MATERIAL TO PROCESS:
**********
(** * A weather-reading consumer and a ride-update producer (Python, Kafka)

    Shallow embedding of
      - [consumers/csv_consumer_Adeyemi.py]: [process_message], [main];
      - [producers/json_producer_Adeyemi.py]: [generate_messages], [main];
    together with the fragment of Python they run on: the values [json.loads]
    produces, exceptions and [try]/[except]/[finally], the bounded
    [collections.deque], [max], [min], [-], [int] and [os.getenv].

    Conventions.
      - A Python [str] is a Rocq [string]; one [ascii] stands for one code
        point, so the model covers text below U+0100.
      - A Python [float] is a binary64 number, a [spec_float] with precision
        53 and maximal exponent 1024; every operation on it rounds to nearest
        even as IEEE 754 prescribes.
      - A Python [int] is a [Z].
      - Code that can raise returns a [result]; code that also mutates the
        rolling window, writes a log record or closes a handle runs in the
        monad [M], whose state survives an exception, as a mutated Python
        object does.
      - [logger] calls append one structured [event] and never raise; the
        f-string that builds the text of a record is evaluated before the
        call and can.
      - The interpreter is CPython with its default settings on a 64-bit
        platform: [int] and [str] convert at most 4300 digits, a
        [Py_ssize_t] has 64 bits. *)

From Stdlib Require Import ZArith String Ascii List Lia.
From Stdlib Require Import Floats.SpecFloat.
From Stdlib Require Import DecimalString DecimalZ DecimalPos.
From stdpp Require Import base option list strings gmap.

Set Warnings "-register-all".
Open Scope string_scope.
Open Scope list_scope.
Open Scope Z_scope.

(** ** Exceptions *)

Inductive exn : Type :=
  | JSONDecodeError
  | AttributeError
  | TypeError
  | ValueError
  | OverflowError
  | RecursionError
  | OtherException (name : string)      (* any other subclass of Exception *)
  | KeyboardInterrupt
  | SystemExit (code : Z)
  | GeneratorExit
  | OtherBaseException (name : string). (* any other direct BaseException *)

(** [isinstance(e, Exception)]: the classes that derive from [BaseException]
    directly are the only ones an [except Exception] clause lets through. *)
Definition is_Exception (e : exn) : bool :=
  match e with
  | KeyboardInterrupt | SystemExit _ | GeneratorExit | OtherBaseException _ => false
  | _ => true
  end.

Definition is_JSONDecodeError (e : exn) : bool :=
  match e with JSONDecodeError => true | _ => false end.

Definition is_KeyboardInterrupt (e : exn) : bool :=
  match e with KeyboardInterrupt => true | _ => false end.

Inductive result (A : Type) : Type :=
  | Ok (a : A)
  | Raise (e : exn).
Arguments Ok {A} a.
Arguments Raise {A} e.

Definition result_bind {A B} (r : result A) (k : A -> result B) : result B :=
  match r with
  | Ok a => k a
  | Raise e => Raise e
  end.

Declare Scope py_scope.
Delimit Scope py_scope with py.
Notation "x <~ r ; k" := (result_bind r (fun x => k))
  (at level 100, r at next level, right associativity) : py_scope.

(** ** Python values

    The values [json.loads] can return: [None], [bool], [int], [float],
    [str], [list] and [dict] with [str] keys. A [dict] keeps its items in
    insertion order, one item per key. *)

Inductive pyval : Type :=
  | PNone
  | PBool (b : bool)
  | PInt (z : Z)
  | PFloat (f : spec_float)
  | PStr (s : string)
  | PList (l : list pyval)
  | PDict (d : list (string * pyval)).

Definition is_None (v : pyval) : bool :=
  match v with PNone => true | _ => false end.

Fixpoint dict_lookup (key : string) (d : list (string * pyval)) : option pyval :=
  match d with
  | [] => None
  | (k, v) :: rest => if String.eqb k key then Some v else dict_lookup key rest
  end.

(** [d[key] = v]: an existing key keeps its position and takes the new value,
    a new key goes last. *)
Fixpoint dict_set (key : string) (v : pyval) (d : list (string * pyval))
  : list (string * pyval) :=
  match d with
  | [] => [(key, v)]
  | (k, w) :: rest =>
      if String.eqb k key then (k, v) :: rest else (k, w) :: dict_set key v rest
  end.

(** [data.get(key)]: [None] for a missing key; a value that is not a [dict]
    has no attribute [get]. *)
Definition py_get (data : pyval) (key : string) : result pyval :=
  match data with
  | PDict d => Ok (default PNone (dict_lookup key d))
  | _ => Raise AttributeError
  end.

(** ** Numbers *)

Definition prec : Z := 53.
Definition emax : Z := 1024.

(** [float(z)] for an [int]: correctly rounded, [OverflowError] when the
    rounded value leaves the finite range. *)
Definition float_of_int (z : Z) : result spec_float :=
  match binary_normalize prec emax z 0 false with
  | S754_infinity _ => Raise OverflowError
  | f => Ok f
  end.

(** Exact comparison of an [int] with a [float]; [None] for a NaN. *)
Definition compare_int_float (z : Z) (f : spec_float) : option comparison :=
  match f with
  | S754_nan => None
  | S754_infinity false => Some Lt
  | S754_infinity true => Some Gt
  | S754_zero _ => Some (z ?= 0)
  | S754_finite s m e =>
      let sm := if s then Z.neg m else Z.pos m in
      Some (if 0 <=? e then z ?= sm * 2 ^ e else z * 2 ^ (- e) ?= sm)
  end.

Inductive number : Type :=
  | NInt (z : Z)
  | NFloat (f : spec_float).

(** [bool] is a subclass of [int]: [True] is 1 and [False] is 0. *)
Definition as_number (v : pyval) : option number :=
  match v with
  | PBool b => Some (NInt (Z.b2z b))
  | PInt z => Some (NInt z)
  | PFloat f => Some (NFloat f)
  | _ => None
  end.

Definition number_compare (a b : number) : option comparison :=
  match a, b with
  | NInt x, NInt y => Some (x ?= y)
  | NInt x, NFloat g => compare_int_float x g
  | NFloat f, NInt y => option_map CompOpp (compare_int_float y f)
  | NFloat f, NFloat g => SFcompare f g
  end.

Definition number_sub (a b : number) : result pyval :=
  match a, b with
  | NInt x, NInt y => Ok (PInt (x - y))
  | NInt x, NFloat g => (f <~ float_of_int x; Ok (PFloat (SFsub prec emax f g)))%py
  | NFloat f, NInt y => (g <~ float_of_int y; Ok (PFloat (SFsub prec emax f g)))%py
  | NFloat f, NFloat g => Ok (PFloat (SFsub prec emax f g))
  end.

(** ** Comparison and subtraction of values *)

Definition comparison_is (want : comparison) (c : option comparison) : bool :=
  match c, want with
  | Some Lt, Lt | Some Eq, Eq | Some Gt, Gt => true
  | _, _ => false
  end.

Definition numbers_eq (x : number) (b : pyval) : bool :=
  match as_number b with
  | Some y => comparison_is Eq (number_compare x y)
  | None => false
  end.

(** [a == b]; it never raises on these values. Containers compare their items
    with [==] (CPython tries identity first, which only matters for a NaN
    stored in a container). *)
Fixpoint py_eq (a b : pyval) {struct a} : bool :=
  match a, b with
  | PNone, PNone => true
  | PBool x, _ => numbers_eq (NInt (Z.b2z x)) b
  | PInt x, _ => numbers_eq (NInt x) b
  | PFloat f, _ => numbers_eq (NFloat f) b
  | PStr s, PStr t => String.eqb s t
  | PList l, PList m =>
      (fix items_eq (l m : list pyval) {struct l} : bool :=
         match l, m with
         | [], [] => true
         | x :: l', y :: m' => py_eq x y && items_eq l' m'
         | _, _ => false
         end) l m
  | PDict d, PDict d' =>
      Nat.eqb (length d) (length d') &&
      (fix values_eq (d : list (string * pyval)) {struct d} : bool :=
         match d with
         | [] => true
         | (k, v) :: rest =>
             match dict_lookup k d' with
             | Some v' => py_eq v v' && values_eq rest
             | None => false
             end
         end) d
  | _, _ => false
  end.

(** [a < b] for [want = Lt] and [a > b] for [want = Gt]. Numbers compare by
    value, strings by code points, lists by their first unequal items or,
    when one is a prefix of the other, by length; every other pair of
    operands is unorderable. *)
Fixpoint py_order (want : comparison) (a b : pyval) {struct a} : result bool :=
  match a, b with
  | PStr s, PStr t => Ok (comparison_is want (Some (String.compare s t)))
  | PList l, PList m =>
      (fix items_order (l m : list pyval) {struct l} : result bool :=
         match l, m with
         | [], [] => Ok false
         | [], _ :: _ => Ok (comparison_is want (Some Lt))
         | _ :: _, [] => Ok (comparison_is want (Some Gt))
         | x :: l', y :: m' =>
             if py_eq x y then items_order l' m' else py_order want x y
         end) l m
  | _, _ =>
      match as_number a, as_number b with
      | Some x, Some y => Ok (comparison_is want (number_compare x y))
      | _, _ => Raise TypeError
      end
  end.

Definition py_lt : pyval -> pyval -> result bool := py_order Lt.
Definition py_gt : pyval -> pyval -> result bool := py_order Gt.

(** [a - b]: defined on numbers only. *)
Definition py_sub (a b : pyval) : result pyval :=
  match as_number a, as_number b with
  | Some x, Some y => number_sub x y
  | _, _ => Raise TypeError
  end.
**********
WHAT IS EXPECTED: Reproduce the lines above, beginning at the line with "S754_infinity _ => Raise OverflowError" and stopping after the line with "Some (NFloat f)", exactly as they are.

RESPONSE AREA:
  | S754_infinity _ => Raise OverflowError
  | f => Ok f
  end.

(** Exact comparison of an [int] with a [float]; [None] for a NaN. *)
Definition compare_int_float (z : Z) (f : spec_float) : option comparison :=
  match f with
  | S754_nan => None
  | S754_infinity false => Some Lt
  | S754_infinity true => Some Gt
  | S754_zero _ => Some (z ?= 0)
  | S754_finite s m e =>
      let sm := if s then Z.neg m else Z.pos m in
      Some (if 0 <=? e then z ?= sm * 2 ^ e else z * 2 ^ (- e) ?= sm)
  end.

Inductive number : Type :=
  | NInt (z : Z)
  | NFloat (f : spec_float).

(** [bool] is a subclass of [int]: [True] is 1 and [False] is 0. *)
Definition as_number (v : pyval) : option number :=
  match v with
  | PBool b => Some (NInt (Z.b2z b))
  | PInt z => Some (NInt z)
  | PFloat f => Some (NFloat f)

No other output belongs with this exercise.